For the listing below, return the line containing "fst closed, snd closed).", the line containing "(** Signals are", and all lines in between, exactly as written and nothing else.

Start of Data for analysis

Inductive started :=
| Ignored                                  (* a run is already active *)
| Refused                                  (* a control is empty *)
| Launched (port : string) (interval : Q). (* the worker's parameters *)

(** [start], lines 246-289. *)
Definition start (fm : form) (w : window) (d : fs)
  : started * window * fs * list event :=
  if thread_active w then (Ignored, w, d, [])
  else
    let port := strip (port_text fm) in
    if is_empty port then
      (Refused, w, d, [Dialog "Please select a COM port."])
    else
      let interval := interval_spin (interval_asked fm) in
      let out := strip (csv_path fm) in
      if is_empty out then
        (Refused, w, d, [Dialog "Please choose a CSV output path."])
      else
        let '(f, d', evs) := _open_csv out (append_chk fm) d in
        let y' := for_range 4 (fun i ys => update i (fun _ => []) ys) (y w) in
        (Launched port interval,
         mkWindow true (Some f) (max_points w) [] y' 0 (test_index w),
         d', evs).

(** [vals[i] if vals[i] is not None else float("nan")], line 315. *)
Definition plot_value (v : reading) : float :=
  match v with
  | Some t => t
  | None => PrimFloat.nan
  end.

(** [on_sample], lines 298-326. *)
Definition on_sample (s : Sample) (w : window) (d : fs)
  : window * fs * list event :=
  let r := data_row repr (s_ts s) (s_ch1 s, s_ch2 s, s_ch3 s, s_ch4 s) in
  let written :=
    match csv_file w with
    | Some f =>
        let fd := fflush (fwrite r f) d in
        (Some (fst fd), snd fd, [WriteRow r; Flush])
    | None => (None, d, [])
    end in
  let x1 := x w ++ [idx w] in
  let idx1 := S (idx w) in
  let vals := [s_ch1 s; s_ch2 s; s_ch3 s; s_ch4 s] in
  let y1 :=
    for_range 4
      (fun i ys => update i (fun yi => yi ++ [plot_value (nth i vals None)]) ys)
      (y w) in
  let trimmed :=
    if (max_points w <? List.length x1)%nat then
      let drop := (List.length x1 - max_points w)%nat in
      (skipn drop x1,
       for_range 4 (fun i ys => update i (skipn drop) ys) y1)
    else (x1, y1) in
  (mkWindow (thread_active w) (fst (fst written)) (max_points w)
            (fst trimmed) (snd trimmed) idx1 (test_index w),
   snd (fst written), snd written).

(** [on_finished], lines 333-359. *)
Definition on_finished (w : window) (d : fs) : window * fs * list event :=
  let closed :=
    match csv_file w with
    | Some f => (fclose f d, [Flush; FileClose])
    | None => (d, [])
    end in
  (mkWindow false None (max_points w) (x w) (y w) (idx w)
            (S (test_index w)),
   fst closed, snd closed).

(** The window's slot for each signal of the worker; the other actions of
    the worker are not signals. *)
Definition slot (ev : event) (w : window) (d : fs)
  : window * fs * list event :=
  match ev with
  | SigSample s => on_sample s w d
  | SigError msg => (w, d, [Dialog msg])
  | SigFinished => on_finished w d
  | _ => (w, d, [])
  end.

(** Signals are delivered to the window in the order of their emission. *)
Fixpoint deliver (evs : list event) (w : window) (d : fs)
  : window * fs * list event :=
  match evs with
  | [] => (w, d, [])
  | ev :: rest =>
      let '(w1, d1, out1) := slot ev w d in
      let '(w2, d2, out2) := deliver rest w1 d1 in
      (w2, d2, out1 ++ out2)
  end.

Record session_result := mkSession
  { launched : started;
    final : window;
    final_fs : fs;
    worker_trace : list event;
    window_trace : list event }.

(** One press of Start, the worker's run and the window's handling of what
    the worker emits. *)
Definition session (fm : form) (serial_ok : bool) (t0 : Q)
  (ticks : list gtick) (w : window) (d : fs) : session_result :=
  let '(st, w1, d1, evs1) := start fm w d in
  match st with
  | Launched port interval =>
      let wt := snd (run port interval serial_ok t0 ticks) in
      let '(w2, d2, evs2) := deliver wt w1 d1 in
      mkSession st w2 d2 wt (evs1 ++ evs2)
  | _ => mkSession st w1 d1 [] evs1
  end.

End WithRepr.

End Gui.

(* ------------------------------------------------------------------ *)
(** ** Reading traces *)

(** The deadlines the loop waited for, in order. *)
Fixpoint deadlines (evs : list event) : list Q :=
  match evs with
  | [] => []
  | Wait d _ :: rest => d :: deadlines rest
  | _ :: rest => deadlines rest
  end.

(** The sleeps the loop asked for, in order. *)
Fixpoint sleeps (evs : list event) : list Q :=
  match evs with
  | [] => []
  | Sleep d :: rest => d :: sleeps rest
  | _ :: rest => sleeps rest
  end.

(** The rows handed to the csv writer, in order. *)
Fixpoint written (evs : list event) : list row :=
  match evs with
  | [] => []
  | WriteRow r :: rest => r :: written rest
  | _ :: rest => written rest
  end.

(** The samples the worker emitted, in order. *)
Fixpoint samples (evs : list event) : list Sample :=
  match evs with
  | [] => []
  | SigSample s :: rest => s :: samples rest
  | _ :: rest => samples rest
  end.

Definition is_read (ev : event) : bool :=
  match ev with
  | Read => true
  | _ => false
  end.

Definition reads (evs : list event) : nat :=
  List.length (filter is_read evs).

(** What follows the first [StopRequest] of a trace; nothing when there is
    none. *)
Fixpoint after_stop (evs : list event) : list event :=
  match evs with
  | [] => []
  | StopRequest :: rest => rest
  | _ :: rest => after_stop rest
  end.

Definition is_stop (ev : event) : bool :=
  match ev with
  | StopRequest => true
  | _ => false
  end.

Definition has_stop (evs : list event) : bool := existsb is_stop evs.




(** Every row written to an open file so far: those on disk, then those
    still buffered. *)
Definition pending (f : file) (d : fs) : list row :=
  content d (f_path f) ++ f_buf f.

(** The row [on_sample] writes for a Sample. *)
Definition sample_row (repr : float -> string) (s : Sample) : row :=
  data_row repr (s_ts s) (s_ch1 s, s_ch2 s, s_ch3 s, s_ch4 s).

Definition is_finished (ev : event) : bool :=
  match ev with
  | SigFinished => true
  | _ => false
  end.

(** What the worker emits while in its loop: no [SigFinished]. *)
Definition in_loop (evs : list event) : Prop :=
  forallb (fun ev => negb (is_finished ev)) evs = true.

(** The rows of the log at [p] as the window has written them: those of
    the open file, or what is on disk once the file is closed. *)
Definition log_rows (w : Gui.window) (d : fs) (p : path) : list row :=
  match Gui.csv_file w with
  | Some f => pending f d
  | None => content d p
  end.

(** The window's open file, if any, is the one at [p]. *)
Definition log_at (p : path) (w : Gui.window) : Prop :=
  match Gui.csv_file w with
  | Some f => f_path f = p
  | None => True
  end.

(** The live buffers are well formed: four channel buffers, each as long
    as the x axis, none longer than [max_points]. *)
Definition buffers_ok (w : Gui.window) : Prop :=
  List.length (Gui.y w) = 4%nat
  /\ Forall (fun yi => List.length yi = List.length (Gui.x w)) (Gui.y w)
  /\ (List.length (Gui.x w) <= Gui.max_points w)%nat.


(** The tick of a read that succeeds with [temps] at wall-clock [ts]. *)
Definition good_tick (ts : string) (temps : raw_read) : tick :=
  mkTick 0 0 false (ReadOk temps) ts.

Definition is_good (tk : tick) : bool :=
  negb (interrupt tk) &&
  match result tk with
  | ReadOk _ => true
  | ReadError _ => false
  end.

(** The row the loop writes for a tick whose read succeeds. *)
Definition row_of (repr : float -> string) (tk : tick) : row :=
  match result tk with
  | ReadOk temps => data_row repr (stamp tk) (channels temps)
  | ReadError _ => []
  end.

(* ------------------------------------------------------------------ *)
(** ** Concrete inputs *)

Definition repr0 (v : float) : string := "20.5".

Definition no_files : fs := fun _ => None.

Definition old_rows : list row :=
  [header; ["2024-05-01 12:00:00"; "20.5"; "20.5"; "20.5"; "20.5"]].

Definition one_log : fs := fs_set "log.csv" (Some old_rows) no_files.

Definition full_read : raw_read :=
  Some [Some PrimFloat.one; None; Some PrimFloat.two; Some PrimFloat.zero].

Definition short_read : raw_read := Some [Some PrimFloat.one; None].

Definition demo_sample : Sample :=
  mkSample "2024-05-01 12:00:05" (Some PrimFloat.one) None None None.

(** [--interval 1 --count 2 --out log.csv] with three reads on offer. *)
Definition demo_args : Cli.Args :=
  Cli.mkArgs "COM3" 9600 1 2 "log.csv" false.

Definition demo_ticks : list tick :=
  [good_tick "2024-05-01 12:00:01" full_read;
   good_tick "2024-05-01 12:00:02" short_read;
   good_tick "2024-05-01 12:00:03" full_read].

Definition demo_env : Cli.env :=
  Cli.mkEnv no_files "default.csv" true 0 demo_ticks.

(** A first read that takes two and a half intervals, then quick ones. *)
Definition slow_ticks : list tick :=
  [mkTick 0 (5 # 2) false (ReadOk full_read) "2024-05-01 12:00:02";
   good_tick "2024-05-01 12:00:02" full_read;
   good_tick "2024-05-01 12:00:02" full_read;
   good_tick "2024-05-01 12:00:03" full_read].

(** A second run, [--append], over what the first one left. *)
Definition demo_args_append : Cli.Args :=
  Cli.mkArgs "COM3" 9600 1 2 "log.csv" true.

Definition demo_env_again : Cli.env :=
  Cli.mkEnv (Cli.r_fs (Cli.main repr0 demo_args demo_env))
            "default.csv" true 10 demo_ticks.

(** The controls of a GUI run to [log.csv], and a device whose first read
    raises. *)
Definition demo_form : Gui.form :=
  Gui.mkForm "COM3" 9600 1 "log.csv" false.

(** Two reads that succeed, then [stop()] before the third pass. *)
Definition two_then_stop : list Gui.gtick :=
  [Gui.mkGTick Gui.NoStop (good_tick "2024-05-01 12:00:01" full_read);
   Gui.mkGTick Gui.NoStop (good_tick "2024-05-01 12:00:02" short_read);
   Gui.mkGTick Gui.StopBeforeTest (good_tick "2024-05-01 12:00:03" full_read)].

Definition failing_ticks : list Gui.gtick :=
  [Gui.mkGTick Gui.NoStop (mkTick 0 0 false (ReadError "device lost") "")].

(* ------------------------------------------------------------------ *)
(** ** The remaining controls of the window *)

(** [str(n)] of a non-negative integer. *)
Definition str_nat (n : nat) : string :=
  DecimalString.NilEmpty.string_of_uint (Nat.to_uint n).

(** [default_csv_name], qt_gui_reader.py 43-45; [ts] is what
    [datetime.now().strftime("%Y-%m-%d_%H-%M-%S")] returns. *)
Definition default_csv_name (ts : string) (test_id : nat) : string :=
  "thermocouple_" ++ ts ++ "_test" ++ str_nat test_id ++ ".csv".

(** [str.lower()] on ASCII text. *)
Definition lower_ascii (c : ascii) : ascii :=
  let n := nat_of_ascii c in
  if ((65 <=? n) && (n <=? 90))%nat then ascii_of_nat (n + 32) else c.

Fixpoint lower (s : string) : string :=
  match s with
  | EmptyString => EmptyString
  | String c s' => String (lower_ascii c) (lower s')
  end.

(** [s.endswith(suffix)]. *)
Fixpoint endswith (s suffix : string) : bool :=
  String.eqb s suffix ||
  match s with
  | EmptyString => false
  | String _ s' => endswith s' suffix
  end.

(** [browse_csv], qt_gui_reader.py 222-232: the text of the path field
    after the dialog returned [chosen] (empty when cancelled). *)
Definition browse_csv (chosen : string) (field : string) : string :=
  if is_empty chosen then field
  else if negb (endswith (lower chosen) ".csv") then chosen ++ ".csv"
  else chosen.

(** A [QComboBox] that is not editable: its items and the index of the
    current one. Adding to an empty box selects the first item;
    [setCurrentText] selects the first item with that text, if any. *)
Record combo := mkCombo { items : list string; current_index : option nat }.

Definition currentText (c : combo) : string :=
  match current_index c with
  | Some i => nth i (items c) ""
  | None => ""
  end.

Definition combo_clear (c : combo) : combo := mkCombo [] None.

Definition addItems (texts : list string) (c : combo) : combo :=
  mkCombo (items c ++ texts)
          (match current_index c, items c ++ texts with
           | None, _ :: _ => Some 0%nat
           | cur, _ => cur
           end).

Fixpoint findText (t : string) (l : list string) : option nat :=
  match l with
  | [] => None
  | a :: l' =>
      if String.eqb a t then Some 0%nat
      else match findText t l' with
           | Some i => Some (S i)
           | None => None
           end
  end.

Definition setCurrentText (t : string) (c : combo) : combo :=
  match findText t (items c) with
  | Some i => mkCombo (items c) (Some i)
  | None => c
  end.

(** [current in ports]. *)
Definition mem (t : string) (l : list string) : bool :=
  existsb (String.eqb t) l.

End of Data for analysis

• Answer space:
   fst closed, snd closed).

(** The window's slot for each signal of the worker; the other actions of
    the worker are not signals. *)
Definition slot (ev : event) (w : window) (d : fs)
  : window * fs * list event :=
  match ev with
  | SigSample s => on_sample s w d
  | SigError msg => (w, d, [Dialog msg])
  | SigFinished => on_finished w d
  | _ => (w, d, [])
  end.

(** Signals are delivered to the window in the order of their emission. *)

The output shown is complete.